## INPUT FOR THIS TASK
Lemma unknown_enum_is_skipped_witness :
  exists bits,
    EnumTypeStreamer_getBits (getMetaEnum peer_Color) = Some bits
    /\ round_trips (sends_enum toy_hash FULL_METADATA peer_Color 1)
         (receives_enum toy_hash (fun _ => None) FULL_METADATA NO_GENERICS)
         (TypeReader.mapped (getName peer_Color) None bits ∅, None).
Proof.
  destruct (unknown_enum_is_skipped toy_hash (fun _ => None) peer_Color
              NO_GENERICS 1) as (bits & Hbits & Hskip & _).
  - unfold enum_streamer_ok, enumerator_ok, bytes_ok.
    split; [reflexivity|]. split; [discriminate|].
    split; [repeat constructor; lia|]. split; [cbn; lia|].
    split; [|cbn; lia].
    repeat (apply Forall_cons_2; [cbn [fst snd]; split;
              [repeat constructor; lia|split; [cbn; lia|lia]]|]).
    apply Forall_nil_2.
  - left. reflexivity.
  - exists bits. split; [exact Hbits|]. apply Hskip. discriminate.
Defined.

(** ** Script values through the streamers *)

Section ThreadedCodecs.
Variable Streamers : Type.
Variable in_step : Streamers -> Streamers -> Prop.

Local Abbreviation restores := (Threaded.restores Streamers in_step).

Lemma restores_ret {A} (x : A) :
  restores (fun streamers => ret streamers) (fun streamers => ret (x, streamers)) x.
Proof.
  intros sent received Hin. exists [], sent, received.
  split; [apply encodes_ret|]. split; [apply decodes_ret|exact Hin].
Qed.

Lemma restores_bind {A B} (W1 W2 : Streamers -> M Streamers)
    (R1 : Streamers -> M (A * Streamers))
    (K : A * Streamers -> M (B * Streamers)) x y :
  restores W1 R1 x ->
  restores W2 (fun streamers => K (x, streamers)) y ->
  restores (fun streamers => let* streamers' := W1 streamers in W2 streamers')
           (fun streamers => let* r := R1 streamers in K r) y.
Proof.
  intros H1 H2 sent received Hin.
  destruct (H1 sent received Hin) as (l1 & s1 & r1 & E1 & D1 & Hin1).
  destruct (H2 s1 r1 Hin1) as (l2 & s2 & r2 & E2 & D2 & Hin2).
  exists (l1 ++ l2), s2, r2. split; [|split; [|exact Hin2]].
  - eapply encodes_bind; [exact E1|exact E2].
  - eapply decodes_bind; [exact D1|exact D2].
Qed.
Definition add_warning (validation : Validation) (w : string) : Validation :=
  {| is_valid := is_valid validation;
     errors := errors validation;
     warnings := warnings validation ++ [w];
     extracted_count := extracted_count validation |}.

Definition count_field (validation : Validation) (item : string * value)
  : Validation :=
  if is_none (snd item) then validation
  else
    {| is_valid := is_valid validation;
       errors := errors validation;
       warnings := warnings validation;
       extracted_count := extracted_count validation + 1 |}.

Definition phone_warning : string := "Phone format seems invalid".
Definition email_warning : string := "Email format seems invalid".
Definition age_warning : string := "Age seems unrealistic".
Definition age_error : string := "Age must be integer".

(** The record [extract] falls back to. *)
Definition null_record : value :=
  VDict [ ("name", VNone); ("email", VNone); ("phone", VNone);
          ("location", VNone); ("age", VNone) ].

Definition extract_request (text : string) : Request :=
  {| req_messages :=
       [ {| role := "system";
            content := "Extract personal info. Use null for missing." |};
         {| role := "user"; content := ("Extract from: " ++ text)%string |} ];
     req_model := model_name;
     req_tool := Some "extract_info" |}.

Section Extractor.

Variable client : Client.

(** [json.loads]: [None] stands for a [JSONDecodeError]. *)
Variable json_loads : string -> option value.

(** [str(v)] for a number, a list or a dict: the text, or the exception
    the conversion raises (a [ValueError] on an int with more digits than
    the interpreter converts, a [RecursionError] on a list or dict
    nested too deep). *)
Variable str_object : value -> Outcome string.

(** [str(v)]: a [str] is its own text. *)
Definition py_str (v : value) : Outcome string :=
  match v with
  | VStr s => Returned s
  | VBool true => Returned "True"
  | VBool false => Returned "False"
  | VNone => Returned "None"
  | _ => str_object v
  end.

Definition extract (text : string) (log : list Request)
  : Outcome value * list Request :=
  let '(response, log') := create client (extract_request text) log in
  (Returned
     (try_except
        (match response with
         | Returned arguments =>
             match json_loads arguments with
             | Some result => Returned result
             | None => Raised JSONDecodeError
             end
         | Raised e => Raised e
         end)
        (fun _ => null_record)),
   log').

(** A phone text with spaces, hyphens and parentheses removed:
    [.replace(" ", "").replace("-", "").replace("(", "").replace(")", "")]. *)
Definition normalize_phone (text : string) : string :=
  Py.remove_char ")"%char
    (Py.remove_char "("%char
       (Py.remove_char "-"%char (Py.remove_char " "%char text))).

Definition validate (data : value) : Outcome Validation :=
  match data with
  | VDict items =>
      let validation :=
        {| is_valid := true; errors := []; warnings := [];
           extracted_count := 0 |} in
      let validation := fold_left count_field items validation in
      let validation :=
        if negb (is_none (get items "age")) then
          if negb (isinstance_int (get items "age")) then
            {| is_valid := false;
               errors := errors validation ++ [age_error];
               warnings := warnings validation;
               extracted_count := extracted_count validation |}
          else if (int_value (get items "age") <? 0)
                  || (int_value (get items "age") >? 150)
          then add_warning validation age_warning
          else validation
        else validation in
      match
        (if truthy (get items "email") then
           match contains_at (get items "email") with
           | Returned found => Returned (negb found)
           | Raised e => Raised e
           end
         else Returned false)
      with
      | Raised e => Raised e
      | Returned email_invalid =>
          let validation :=
            if email_invalid then add_warning validation email_warning
            else validation in
          if truthy (get items "phone") then
            match py_str (get items "phone") with
            | Raised e => Raised e
            | Returned text =>
                let phone := normalize_phone text in
                Returned
                  (if negb (Py.isdigit phone) || (Py.len phone <? 10)
                   then add_warning validation phone_warning
                   else validation)
            end
          else Returned validation
      end
  | _ => Raised AttributeError
  end.

End Extractor.

(** The digits of a text, the other characters dropped. *)
Fixpoint digits_only (s : string) : string :=
  match s with
  | EmptyString => EmptyString
  | String c s' =>
      if Py.isdigit_char c then String c (digits_only s') else digits_only s'
  end.

(** ** The rest of SimpleChat, and its callers *)

(** The dict of [get_stats], by its keys. *)
Module Stats.
Record t : Type := mk {
  messages : Z;
  characters : Z;
  words : Z;
  turns : Z
}.
End Stats.

Definition get_stats (self : SimpleChat) : Stats.t :=
  let total_chars := Py.sum chars_of (messages self) in
  let total_words := Py.sum words_of (messages self) in
  {| Stats.messages := Z.of_nat (length (messages self));
     Stats.characters := total_chars;
     Stats.words := total_words;
     Stats.turns := turn_count self |}.

(** The content as [show_history] prints it:
    [content[:60] + "..." if len(content) > 60 else content]. *)
Definition preview (content : string) : string :=
  if Py.len content >? 60 then (substring 0 60 content ++ "...")%string
  else content.

(** The loop of the demonstrations, [for topic in topics:
    response = chat.chat(topic)]: the turns are played in order and the
    first exception ends the loop. The replies of the turns played are
    returned. *)
Fixpoint chat_each (client : Client) (self : SimpleChat)
  (topics : list string) (log : list Request)
  : Outcome (list string) * SimpleChat * list Request :=
  match topics with
  | [] => (Returned [], self, log)
  | topic :: rest =>
      match chat client self topic log with
      | (Returned response, self, log) =>
          match chat_each client self rest log with
          | (Returned responses, self, log) =>
              (Returned (response :: responses), self, log)
          | (Raised e, self, log) => (Raised e, self, log)
          end
      | (Raised e, self, log) => (Raised e, self, log)
      end
  end.

(** The roles [chat] and [_summarize] give to the entries they store. *)
Definition stored_role (msg : Message) : Prop :=
  role msg = "user" \/ role msg = "assistant".

(** An entry with a role of its own, as the summary marker of the
    specification is: neither the role of a user message nor that of an
    assistant reply. *)
Definition has_marker_role (msg : Message) : bool :=
  negb (String.eqb (role msg) "user")
  && negb (String.eqb (role msg) "assistant").

(** The characters [validate] strips from a phone. *)
Definition is_separator (c : ascii) : bool :=
  Ascii.eqb c " " || Ascii.eqb c "-" || Ascii.eqb c "("
  || Ascii.eqb c ")".

(** The objects on which ["@" in v] raises once they are truthy: the
    numbers, booleans among them. *)
Definition is_number (v : value) : bool :=
  match v with
  | VBool _ | VInt _ | VFloat _ => true
  | _ => false
  end.

(** The number of items of a dict whose value is not [None]. *)
Definition count_non_null (items : dict) : Z :=
  Z.of_nat (length (filter (fun item => negb (is_none (snd item))) items)).

(** ** Sample data *)

Definition sample_message (text : string) : Message :=
  {| role := "user"; content := text |}.

(** A history of five entries under caps of 3 entries, 9 characters and
    2 words. *)
Definition sample_chat : SimpleChat :=
  {| messages :=
       [ sample_message "first entry"; sample_message "second";
         sample_message "third one"; sample_message "fourth";
         sample_message "fifth" ];
     max_messages := 3;
     max_chars := 9;
     max_words := 2;
     summarize_every := 3;
     turn_count := 2 |}.

(** A client whose summarisation calls fail and whose other calls are
    answered. *)
Definition no_summary_client : Client :=
  fun _ req => if is_summarize_request req then Failure else Reply "Sure.".

(** A client that answers every call. *)
Definition steady_client : Client := fun _ _ => Reply "Sure.".

(** A client that is down. *)
Definition failing_client : Client := fun _ _ => Failure.


(** * Properties *)

(** ** Slices and sums *)

Lemma sum_from : forall (A : Type) (f : A -> Z) (l : list A) (a : Z),
  fold_left (fun acc x => acc + f x) l a
  = a + fold_left (fun acc x => acc + f x) l 0.
Proof.
  intros A f l; induction l as [|x l IH]; intros a; simpl.
  - lia.
  - rewrite IH, (IH (f x)). lia.
Qed.

Lemma sum_cons : forall (A : Type) (f : A -> Z) (x : A) (l : list A),
  Py.sum f (x :: l) = f x + Py.sum f l.
Proof.
  intros A f x l. unfold Py.sum. simpl. apply sum_from.
Qed.

Lemma slice_from_length : forall (A : Type) (k : Z) (l : list A),
  0 < k -> Z.of_nat (length (Py.slice_from (- k) l)) <= k.
Proof.
  intros A k l Hk. unfold Py.slice_from.
  destruct (Z.ltb_spec (- k) 0); [|lia].
  rewrite length_skipn. lia.
Qed.

Lemma slice_from_zero : forall (A : Type) (l : list A),
  Py.slice_from 0 l = l.
Proof.
  intros A l. unfold Py.slice_from. simpl.
  replace (Z.to_nat (Z.min 0 (Z.of_nat (length l)))) with 0%nat by lia.
  reflexivity.
Qed.

(** With at least two elements, [l[:-2] + l[-2:]] is [l] and [l[-2:]] has
    two elements. *)
Lemma slice_last_two : forall (A : Type) (l : list A),
  2 <= Z.of_nat (length l) ->
  exists a b, Py.slice_from (-2) l = [a; b]
              /\ l = Py.slice_to (-2) l ++ [a; b].
Proof.
  intros A l Hl. unfold Py.slice_from, Py.slice_to.
  change (-2 <? 0) with true. cbv iota.
  set (k := Z.to_nat (Z.max (Z.of_nat (length l) + -2) 0)).
  assert (Hk : length (skipn k l) = 2%nat) by (rewrite length_skipn; lia).
  destruct (skipn k l) as [|a [|b [|c t]]] eqn:E; simpl in Hk; try lia.
  exists a, b. split; [reflexivity|].
  rewrite <- E. symmetry. apply firstn_skipn.
Qed.

(** ** The eviction loop *)

Section Eviction.

Variable size : Message -> Z.
Hypothesis size_nonneg : forall m, 0 <= size m.
Variable cap : Z.

Lemma pop_while_suffix : forall msgs total,
  exists k, pop_while size cap total msgs = skipn k msgs.
Proof.
  induction msgs as [|m rest IH]; intros total.
  - exists 0%nat. reflexivity.
  - cbn [pop_while].
    destruct ((total >? cap) && (Z.of_nat (length (m :: rest)) >? 2)).
    + destruct (IH (total - size m)) as [k Hk]. exists (S k). exact Hk.
    + exists 0%nat. reflexivity.
Qed.

Lemma pop_while_floor : forall msgs total,
  (Nat.min 2 (length msgs) <= length (pop_while size cap total msgs))%nat.
Proof.
  induction msgs as [|m rest IH]; intros total.
  - simpl. lia.
  - cbn [pop_while].
    destruct (Z.gtb_spec (Z.of_nat (length (m :: rest))) 2) as [Hlen|Hlen];
      [|rewrite andb_false_r; lia].
    destruct (total >? cap); cbn [andb]; [|lia].
    specialize (IH (total - size m)). simpl in Hlen. simpl length. lia.
Qed.

Lemma pop_while_settled : forall msgs,
  let kept := pop_while size cap (Py.sum size msgs) msgs in
  Py.sum size kept <= cap \/ Z.of_nat (length kept) <= 2.
Proof.
  induction msgs as [|m rest IH]; cbn zeta.
  - right. simpl. lia.
  - cbn [pop_while].
    destruct (Z.gtb_spec (Py.sum size (m :: rest)) cap) as [Hsum|Hsum];
      [|left; exact Hsum].
    destruct (Z.gtb_spec (Z.of_nat (length (m :: rest))) 2) as [Hlen|Hlen];
      [|right; exact Hlen].
    cbn [andb]. rewrite sum_cons.
    replace (size m + Py.sum size rest - size m) with (Py.sum size rest)
      by lia.
    exact IH.
Qed.

Lemma sum_skipn_le : forall k msgs,
  Py.sum size (skipn k msgs) <= Py.sum size msgs.
Proof.
  induction k as [|k IH]; intros [|m rest]; simpl skipn; try lia.
  rewrite sum_cons. specialize (IH rest). specialize (size_nonneg m). lia.
Qed.

Lemma cap_stage_suffix : forall msgs,
  exists k, cap_stage size cap msgs = skipn k msgs.
Proof.
  intros msgs. unfold cap_stage.
  destruct (Py.sum size msgs >? cap).
  - apply pop_while_suffix.
  - exists 0%nat. reflexivity.
Qed.

Lemma cap_stage_length : forall msgs,
  (length (cap_stage size cap msgs) <= length msgs)%nat.
Proof.
  intros msgs. destruct (cap_stage_suffix msgs) as [k ->].
  rewrite length_skipn. lia.
Qed.

Lemma cap_stage_floor : forall msgs,
  (Nat.min 2 (length msgs) <= length (cap_stage size cap msgs))%nat.
Proof.
  intros msgs. unfold cap_stage.
  destruct (Py.sum size msgs >? cap).
  - apply pop_while_floor.
  - lia.
Qed.

(** After a stage the budget is met, or the floor of two is reached. *)
Lemma cap_stage_settled : forall msgs,
  Py.sum size (cap_stage size cap msgs) <= cap
  \/ Z.of_nat (length (cap_stage size cap msgs)) <= 2.
Proof.
  intros msgs. unfold cap_stage.
  destruct (Z.gtb_spec (Py.sum size msgs) cap) as [H|H].
  - apply pop_while_settled.
  - left. exact H.
Qed.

## TASK REQUIREMENTS
From the first line of the data above through the line containing "destruct (H2 s1", set each line down again exactly; include both ends and omit everything else.

## PROBLEM SOLUTION
Lemma unknown_enum_is_skipped_witness :
  exists bits,
    EnumTypeStreamer_getBits (getMetaEnum peer_Color) = Some bits
    /\ round_trips (sends_enum toy_hash FULL_METADATA peer_Color 1)
         (receives_enum toy_hash (fun _ => None) FULL_METADATA NO_GENERICS)
         (TypeReader.mapped (getName peer_Color) None bits ∅, None).
Proof.
  destruct (unknown_enum_is_skipped toy_hash (fun _ => None) peer_Color
              NO_GENERICS 1) as (bits & Hbits & Hskip & _).
  - unfold enum_streamer_ok, enumerator_ok, bytes_ok.
    split; [reflexivity|]. split; [discriminate|].
    split; [repeat constructor; lia|]. split; [cbn; lia|].
    split; [|cbn; lia].
    repeat (apply Forall_cons_2; [cbn [fst snd]; split;
              [repeat constructor; lia|split; [cbn; lia|lia]]|]).
    apply Forall_nil_2.
  - left. reflexivity.
  - exists bits. split; [exact Hbits|]. apply Hskip. discriminate.
Defined.

(** ** Script values through the streamers *)

Section ThreadedCodecs.
Variable Streamers : Type.
Variable in_step : Streamers -> Streamers -> Prop.

Local Abbreviation restores := (Threaded.restores Streamers in_step).

Lemma restores_ret {A} (x : A) :
  restores (fun streamers => ret streamers) (fun streamers => ret (x, streamers)) x.
Proof.
  intros sent received Hin. exists [], sent, received.
  split; [apply encodes_ret|]. split; [apply decodes_ret|exact Hin].
Qed.

Lemma restores_bind {A B} (W1 W2 : Streamers -> M Streamers)
    (R1 : Streamers -> M (A * Streamers))
    (K : A * Streamers -> M (B * Streamers)) x y :
  restores W1 R1 x ->
  restores W2 (fun streamers => K (x, streamers)) y ->
  restores (fun streamers => let* streamers' := W1 streamers in W2 streamers')
           (fun streamers => let* r := R1 streamers in K r) y.
Proof.
  intros H1 H2 sent received Hin.
  destruct (H1 sent received Hin) as (l1 & s1 & r1 & E1 & D1 & Hin1).
  destruct (H2 s1 r1 Hin1) as (l2 & s2 & r2 & E2 & D2 & Hin2).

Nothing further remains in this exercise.